■ WHAT YOU NEED TO DO:
Scan the entries for lines with the word "nothing", then copy those lines.

■ INPUT DATA:
- - -

(** X16: [Download] and [Progress] into a buffer, on the same response,
    one that announces a positive length and whose body brings no more
    bytes than that.  When the body ends well, both leave the same bytes
    in the buffer and return nil.  When a read fails and [config.Fatal]
    ends the process, [Download] has written nothing, while [Progress]
    has written the bytes read before the failure and returns the
    error. *)
Theorem Download_Progress_compared
    (http_Get : string → option Response * option error)
    (config_Fatal : string → string → option Z)
    (int_of_unrepresentable : float64 → Z)
    (path : string) (buf : list Byte.byte) (res : Response) :
  http_Get path = (Some res, None) →
  0 < ContentLength res ≤ MaxInt64 →
  Z.of_nat (length (delivered (Body res))) ≤ ContentLength res →
  let download := Download http_Get config_Fatal path buf in
  let progress := Progress http_Get int_of_unrepresentable path buf in
  (cond (Body res) = EOF →
     download = (buf ++ delivered (Body res), Return None) ∧
     progress.1.1.1 = download.1 ∧ progress.2 = download.2) ∧
  (∀ status,
     cond (Body res) ≠ EOF →
     config_Fatal "[util/file/file] ioutil.ReadAll() failed - "
                  (Error (cond (Body res))) = Some status →
     download = (buf, Exit status) ∧
     progress.1.1.1 = buf ++ delivered (Body res) ∧
     progress.2 = Return (Some (cond (Body res)))).
Proof.
  intros Hget Hn Hlen download progress.
  assert (progress.1.1.1 = buf ++ delivered (Body res) ∧
          progress.2 = Return (if decide (cond (Body res) = EOF) then None
                               else Some (cond (Body res)))) as [Hsink Hret].
  { subst progress. unfold Progress. rewrite Hget.
    destruct (progress_loop_bounded int_of_unrepresentable (ContentLength res)
                (fdiv (float64_of_int (ContentLength res)) MB)
                (reads (Body res)) (last (Body res)) (cond (Body res)) buf 0 [])
      as (lines & -> & _); [done|done|by rewrite Z.add_0_l|].
    split; [|done]. cbn [fst]. rewrite write_all_Buffer. unfold delivered.
    rewrite concat_app. simpl. by rewrite app_nil_r. }
  subst download. unfold Download, ioutil_ReadAll. rewrite Hget.
  split.
  - intros Heof. rewrite Hsink, Hret, !decide_True by done. done.
  - intros status Hcond Hfatal. rewrite Hsink, Hret, !decide_False by done.
    by rewrite Hfatal.
Qed.

Lemma Download_Progress_compared_witness :
  Download get_reset fatal_exits "http://host/abcd" [] = ([], Exit 1) ∧
  (Progress get_reset amd64_int "http://host/abcd" []).1.1.1 = bytes_of "ab" ∧
  (Progress get_reset amd64_int "http://host/abcd" []).2
    = Return (Some (NetError "connection reset")).
Proof.
  assert (0 < 4 ≤ MaxInt64) as Hrange by (unfold MaxInt64; simpl; lia).
  assert (Z.of_nat (length (bytes_of "ab")) ≤ 4) as Hlen by (simpl; lia).
  pose proof (Download_Progress_compared get_reset fatal_exits amd64_int
                "http://host/abcd" []
                (mkResponse 4 (mkReader [bytes_of "ab"] [] (NetError "connection reset")))
                eq_refl Hrange Hlen) as [_ Hfail].
  exact (Hfail 1 ltac:(discriminate) eq_refl).
Defined.

(** ** Copy, then Tar *)

Lemma file_entry_inj q q' perm perm' d d' :
  file_entry q perm d = file_entry q' perm' d' → q = q' ∧ perm = perm' ∧ d = d'.
Proof. unfold file_entry. by intros [= -> -> _ ->]. Qed.

(** X17: the container [Tar] makes of a fresh copy holds the files of
    the container [Tar] makes of the source, with the same modes and
    bytes, each under its path moved from the source to the
    destination, and nothing else. *)
Theorem Copy_then_Tar (umask : Z) (src dst : path) (fs : FS) (m : Z) :
  wf fs → fs !! src = Some (NDir m) →
  ¬ src `suffix_of` dst → fresh fs dst → dirs_to fs dst →
  ∃ fuel0, ∀ fuel, (fuel0 ≤ fuel)%nat →
    ∃ (fs' : FS) es es',
      Copy umask fuel dst src fs = (fs', Ok tt) ∧
      Tar fuel src fs = (fs, Ok es) ∧
      Tar fuel dst fs' = (fs', Ok es') ∧
      ∀ e', e' ∈ es' ↔ ∃ r perm d, file_entry (r ++ src) perm d ∈ es ∧
                                   e' = file_entry (r ++ dst) perm d.
Proof.
  intros Hwf Hsrc Hsd Hfresh Hdirs.
  destruct (Copy_spec umask src dst fs m) as [fuelC Hcopy];
    [done|done|done|by intros q; apply fresh_lookup|done|].
  destruct (paths_bounded fs) as [fuelB Hbound].
  exists (fuelC `max` fuelB)%nat. intros fuel Hfuel.
  destruct (Hcopy fuel ltac:(lia)) as (fs' & Hrun & Hwf' & Hdst & _).
  assert (∀ r, is_Some (fs !! (r ++ src)) → (length r < fuel)%nat) as Hdepth.
  { intros r Hr. apply Hbound in Hr. rewrite length_app in Hr. lia. }
  assert (fs' !! dst = Some (NDir (Z.ldiff m umask))) as Hroot'.
  { specialize (Hdst []). simpl in Hdst. by rewrite Hdst, Hsrc. }
  destruct (walk_tar fuel fs src (NDir m) [] Hwf Hsrc Hdepth) as (es & Hes & Harch).
  destruct (walk_tar fuel fs' dst (NDir (Z.ldiff m umask)) [] Hwf' Hroot')
    as (es' & Hes' & Harch').
  { intros r Hr. apply Hdepth. rewrite Hdst in Hr.
    destruct (fs !! (r ++ src)); [done|by destruct Hr]. }
  exists fs', es, es'. split; [done|].
  split; [unfold Tar, filepath_Walk, os_Lstat; by rewrite Hsrc|].
  split; [unfold Tar, filepath_Walk, os_Lstat; by rewrite Hroot'|].
  assert (∀ r perm d, fs' !! (r ++ dst) = Some (NFile perm d) ↔
                      fs !! (r ++ src) = Some (NFile perm d)) as Hfiles.
  { intros r perm d. rewrite Hdst.
    destruct (fs !! (r ++ src)) as [[]|]; simpl; split; intros; by simplify_eq. }
  intros e'. rewrite (Harch' e'). split.
  - intros (r & perm & d & Hr & ->). exists r, perm, d. split; [|done].
    apply Harch. exists r, perm, d. by rewrite <- Hfiles.
  - intros (r & perm & d & (r0 & perm0 & d0 & Hr0 & Heq)%Harch & ->).
    apply file_entry_inj in Heq as (Hq%app_inv_tail & -> & ->). subst r0.
    exists r, perm0, d0. by rewrite Hfiles.
Qed.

- - -

■ OUTPUT FOR THIS TASK:
    ends the process, [Download] has written nothing, while [Progress]
    destination, and nothing else. *)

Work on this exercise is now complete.